We've not run it in production where I work and I haven't met anyone that is doing it either. Personally, I tried it at home for a while when I used to use Linux on my home server. But whenever there was a kernel or zfs update, i'd occasionally have problems with it booting up or seeing the zfs mount. Rebooting again usually fixed it, but it made me nervous every time there was a kernel update. I switched to FreeBSD a few years ago to get native ZFS support and haven't looked back since. As that was a few years ago, things may have improved, but I couldn't speak to those improvements anymore.


> Others have given a lot of great advice as far as system tuning. Only other
> thing I can add is you definitely do want your data directory on its own
> pool. But I recommend putting the actual data in a folder under that pool
> (possibly by major version name). For example if your pool is
>
> /data/postgres
>
> Create a folder under that directory to actually put the data:
>
> mkdir /data/postgres/9.4
>
> This allows pg_upgrade's --link option to work during major upgrades since
> you can't have an upgrade destination on a different filesystem. Just make
> a 9.5 directory in the same spot when the time comes around.

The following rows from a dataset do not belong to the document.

Lemma wf_clear_taxes s : store_wf s -> store_wf (ClearTobinTaxes s).
Proof.
  intros []. split; cbn; [done..| |done]. apply foldl_keeps; [|done].
  intros m e. apply map_Forall_delete.
Qed.

Lemma wf_clear_ballots ctx p s : store_wf s -> store_wf (ClearBallots ctx p s).
Proof.
  intros []. rewrite ClearBallots_eq. split; cbn; [done| |apply map_Forall_empty|done..].
  intros val q [Hq _]%map_lookup_filter_Some. auto.
Qed.

(** What the tally claims, it claims for addresses. *)
Definition recipients_ok (claims : gmap string Claim) : Prop :=
  map_Forall (fun _ c => address_ok (Recipient c) = true) claims.

Lemma wf_count_misses n l s :
  Forall (fun c : string * Claim => address_ok (Recipient c.2) = true) l -> store_wf s -> store_wf (foldl (count_miss n) s l).
Proof.
  intros Hl. revert s. induction Hl as [|c l Hc _ IH]; intros s Hs; [done|]. apply IH. unfold count_miss.
  destruct (_ =? _); [done|]. apply wf_set_miss; [done|]. split; [done|apply to_uint64_range].
Qed.

Lemma whitelist_wf p : ParamSetPairs p = Ok tt -> Forall (fun i => tax_wf (DName i) (DTobinTax i)) (Whitelist p).
Proof.
  unfold ParamSetPairs, validateWhitelist. intros H. go_inv.
  match goal with H : iterM _ _ = Ok _ |- _ => apply iterM_Ok in H; eapply Forall_impl; [exact H|] end.
  intros i Hi. unfold check_denom, outside_unit in Hi. go_inv. split; [lia|].
  destruct (DName i); [done|done].
Qed.
(** ** Messages *)

Section messages.
Context {K : Type} {SK : StakingKeeper K}.
Context (ParseDecCoin : string -> res DecCoin) (truncated_sha256 : string -> string).

Lemma prevote_keeps ctx k msg : keeps store_wf (AggregateExchangeRatePrevoteHandler ctx k msg).
Proof.
  unfold AggregateExchangeRatePrevoteHandler. apply keeps_bind_lift; intros val Hval%val_bech32_ok.
  do 4 (apply keeps_bind; [auto with go|]; intros ?).
  apply keeps_modify. intros s' []. split; cbn; [done| |done..]. apply map_Forall_insert_2; [|done].
  split; [done|]. split; [done|]. split; [apply to_uint64_range|by eexists].
Qed.

Lemma vote_keeps ctx k msg :
  keeps store_wf (AggregateExchangeRateVoteHandler ParseDecCoin truncated_sha256 ctx k msg).
Proof.
  unfold AggregateExchangeRateVoteHandler.
  apply keeps_bind_lift; intros val Hval%val_bech32_ok.
  do 7 (apply keeps_bind; [auto with go|]; intros ?). apply keeps_bind_lift; intros tuples Ht. do 2 (apply keeps_bind; [auto with go|]; intros ?).
  apply keeps_bind; [|intros _]; apply keeps_modify; intros s' []; split; cbn; try done.
  - apply map_Forall_insert_2; [|done]. split; [done|]. split; [done|]. cbn. go_inv.
    by eapply ParseExchangeRateTuples_nodup.
  - by apply map_Forall_delete.
Qed.

Lemma delegate_keeps k msg : keeps store_wf (DelegateFeedConsentHandler k msg).
Proof.
  unfold DelegateFeedConsentHandler. apply keeps_bind_lift; intros val Hval%val_bech32_ok.
  apply keeps_bind_lift; intros feeder Hf%acc_bech32_ok. destruct (Validator k _); [|auto with go].
  apply keeps_modify. intros s []. split; cbn; [|done..]. by apply map_Forall_insert_2.
Qed.

Lemma params_keeps p : keeps store_wf (OracleStore.SetParams p).
Proof.
  unfold OracleStore.SetParams. apply keeps_bind_lift. intros u Hp. go_inv. destruct u.
  apply keeps_modify. intros s []. by split.
Qed.

End messages.

(** ** The end of a block *)

Section end_block.
Context {M : SdkMath} {C : SdkCoins} {G : GoSort} {GL : GoSortLaws G} {R : GoRange} {RL : GoRangeLaws R}.
Context {K : Type} {SK : StakingKeeper K} {SL : StakingLaws A K SK} {D : Type} {DK : DistributionKeeper D}.
Context {B : Type} {BK : BankKeeper B} {BM : BankMetadata B}.
Context (distrName : string).

(** *** The claims of a vote period *)

Lemma build_claims_ok k n i addrs m claims :
  build_claims k n i addrs m = Ok claims -> recipients_ok m -> recipients_ok claims.
Proof.
  revert i m. induction addrs as [|a addrs IH]; intros i m H Hm; cbn in H; [by injection H as <-|].
  destruct (i <? n); [|by injection H as <-]. destruct (Validator k a) as [val|] eqn:Ev; [|done].
  destruct (IsBonded val); (eapply IH; [exact H|]); [|done]. apply map_Forall_insert_2; [|done].
  by apply (operator_ok k a).
Qed.

(** The voters of a ballot have claims. *)
Definition claimed (claims : gmap string Claim) (pb : ExchangeRateBallot) : Prop :=
  Forall (fun v => ValAddressString (Voter v) ∈ dom claims) pb.

Definition same_claims (c c' : gmap string Claim) : Prop := recipients_ok c' /\ dom c' = dom c.

Lemma add_win_claims claims v c :
  ValAddressString (Voter v) ∈ dom claims -> same_claims claims c -> same_claims claims (add_win c v).
Proof.
  intros Hv [Hr Hd]. unfold add_win. rewrite <- Hd in Hv. apply elem_of_dom in Hv as [x Hx]. rewrite Hx. cbn. split.
  - apply map_Forall_insert_2; [exact (Hr _ _ Hx)|done].
  - rewrite dom_insert_L, <- Hd. apply elem_of_dom_2 in Hx. set_solver.
Qed.

Lemma Tally_claims ctx pb band claims c m c' :
  claimed claims pb -> same_claims claims c -> Tally ctx pb band c = Ok (m, c') -> same_claims claims c'.
Proof.
  unfold Tally. intros Hp Hc H. go_inv.
  match goal with H : foldM _ _ _ = Ok _ |- _ => revert H; apply (foldM_inv (same_claims claims)); [|done] end.
  intros b x r Hx Hb Hr. go_inv. destruct v; [|done]. apply add_win_claims; [|done].
  unfold claimed in Hp. rewrite Forall_forall in Hp. auto.
Qed.

Lemma cross_claimed bases claims pb cb :
  claimed claims pb -> ToCrossRate bases pb = Ok cb -> claimed claims cb.
Proof.
  unfold claimed. intros Hp Hc%ToCrossRate_Ok. induction Hc as [|v w pb cb Hv _ IH]; [constructor|].
  inversion Hp; subst. constructor; [|auto]. by rewrite (cross_vote_voter _ _ _ Hv).
Qed.

Lemma tally_all_claims ctx band pick rates claims rates' c' :
  map_Forall (fun _ b => claimed claims b) (voteMap pick) -> recipients_ok claims ->
  tally_all ctx band pick rates claims = Ok (rates', c') -> recipients_ok c'.
Proof.
  unfold tally_all. intros Hb Hc H. destruct (String.eqb _ _); [by injection H as _ <-|]. go_inv.
  cut (same_claims claims (rates', c').2); [by intros [? _]|]. revert H.
  apply (foldM_inv (fun acc => same_claims claims acc.2)); [|by split].
  intros [r c] [d b] acc Hin Hs Ht. rewrite range_perm, elem_of_map_to_list in Hin. apply Hb in Hin.
  unfold tally_step in Ht. go_inv. cbn in *.
  match goal with H : Tally _ _ _ _ = Ok _ |- _ => eapply Tally_claims; [|exact Hs|exact H] end.
  destruct (negb _); [|by simplify_eq]. destruct (before_sort_fork ctx); [by eapply cross_claimed|].
  unfold ToCrossRateWithSort in *. go_inv. unfold claimed. rewrite sort_perm. by eapply cross_claimed.
Qed.

Lemma organized_claimed s claims d b :
  store_wf s -> OrganizeBallotByDenom s claims !! d = Some b -> claimed claims b.
Proof.
  intros Hs. rewrite organize_lookup. destruct (all_votes claims s d) as [|v0 vs] eqn:Ea; [done|]. intros [= <-].
  unfold claimed. rewrite sort_perm, <- Ea, Forall_forall.
  intros v (val & vote & c & t & Hv & Hc & _ & _ & ->)%all_votes_elem. cbn.
  destruct (wf_votes s Hs _ _ Hv) as (_ & <- & _). by apply elem_of_dom_2 in Hc.
Qed.

Lemma picked_ballots th power targets votes order pick :
  PickReferenceTerra th power targets votes order = Ok pick -> voteMap pick ⊆ votes.
Proof.
  unfold PickReferenceTerra, pick_loop. intros H. go_inv. apply (foldl_keeps (fun p => voteMap p ⊆ votes)); [|done].
  intros p [d b] Hp. unfold pick_step. repeat case_match; cbn; try done; (etransitivity; [apply delete_subseteq|done]).
Qed.

Definition state_wf (s : state K D B) : Prop := store_wf (ostore s).

Lemma on_store_keeps (f : store -> store) :
  (forall st, store_wf st -> store_wf (f st)) -> keeps state_wf (modify (on_store f)).
Proof. intros Hf. apply keeps_modify. intros s. apply Hf. Qed.

Lemma apply_whitelist_keeps p targets :
  ParamSetPairs p = Ok tt -> keeps state_wf (ApplyWhitelist (Whitelist p) targets).
Proof.
  intros Hp. unfold ApplyWhitelist. apply keeps_if; [|auto with go].
  apply keeps_bind; [apply on_store_keeps, wf_clear_taxes|]; intros _.
  apply keeps_iterM. eapply Forall_impl; [by apply whitelist_wf|]. intros item Hi. unfold apply_item.
  apply keeps_bind; [|intros _].
  { apply on_store_keeps. intros st Hs. by apply wf_set_tax. }
  apply keeps_bind; [auto with go|]; intros s. apply keeps_if; [auto with go|].
  apply keeps_bind; [auto with go|]; intros md. by apply keeps_modify.
Qed.

Lemma pay_out_keeps distributed : keeps state_wf (pay_out distrName distributed).
Proof.
  unfold pay_out. apply keeps_bind; [by apply keeps_modify|]; intros _.
  do 2 (apply keeps_bind; [auto with go|]; intros ?). by apply keeps_modify.
Qed.

Lemma rewards_keep ctx vp window targets winners :
  keeps state_wf (RewardBallotWinners distrName ctx vp window targets winners).
Proof.
  unfold RewardBallotWinners, RewardBallotWinnersLegacy.
  repeat first [apply pay_out_keeps | apply keeps_if | apply keeps_bind; [auto with go|]; intros ? | auto with go; fail].
Qed.

Lemma end_vote_period_keeps ctx p :
  ParamSetPairs p = Ok tt -> keeps state_wf (end_vote_period distrName ctx p).
Proof.
  intros Hp. unfold end_vote_period. apply keeps_bind_gets; intros s Hs. unfold id.
  apply keeps_bind_lift; intros claims0 H0. apply build_claims_ok in H0; [|apply map_Forall_empty].
  apply keeps_bind; [apply on_store_keeps; intros st; apply wf_delete_rates|]; intros _.
  apply keeps_bind_lift; intros pick Hpick%picked_ballots. apply keeps_bind; [auto with go|]; intros s1.
  apply keeps_bind_lift; intros [rates claims] Ht. apply tally_all_claims in Ht; [|intros d b Hb|done].
  2: { eapply organized_claimed; [exact Hs|]. by eapply lookup_weaken. }
  apply keeps_bind; [apply on_store_keeps; intros st; apply wf_set_rates|]; intros _.
  apply keeps_bind; [apply on_store_keeps; intros st; apply wf_count_misses|]; [|intros _].
  { apply Forall_forall. intros [x c] Hx. rewrite range_perm, elem_of_map_to_list in Hx. by apply Ht in Hx. }
  apply keeps_bind; [apply rewards_keep|]; intros _.
  apply keeps_bind; [apply on_store_keeps; intros st; apply wf_clear_ballots|]; intros _.
  by apply apply_whitelist_keeps.
Qed.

With ZFS
> snapshots available, there's really no reason not to use the --link option
> to greatly speed up upgrades.

Recently, the PGDG RPMs provided by PostgreSQL have done something similar by
moving from /var/lib/pgsql/ to (EG) /var/lib/pgsql/9.4 and we've followed
suit, trying to keep things "stock" where possible.

Our intent is to make /var/lib/pgsql a filesystem in a pool containing no other
file systems, with SSD-based VDEVs that aren't shared for any other purpose.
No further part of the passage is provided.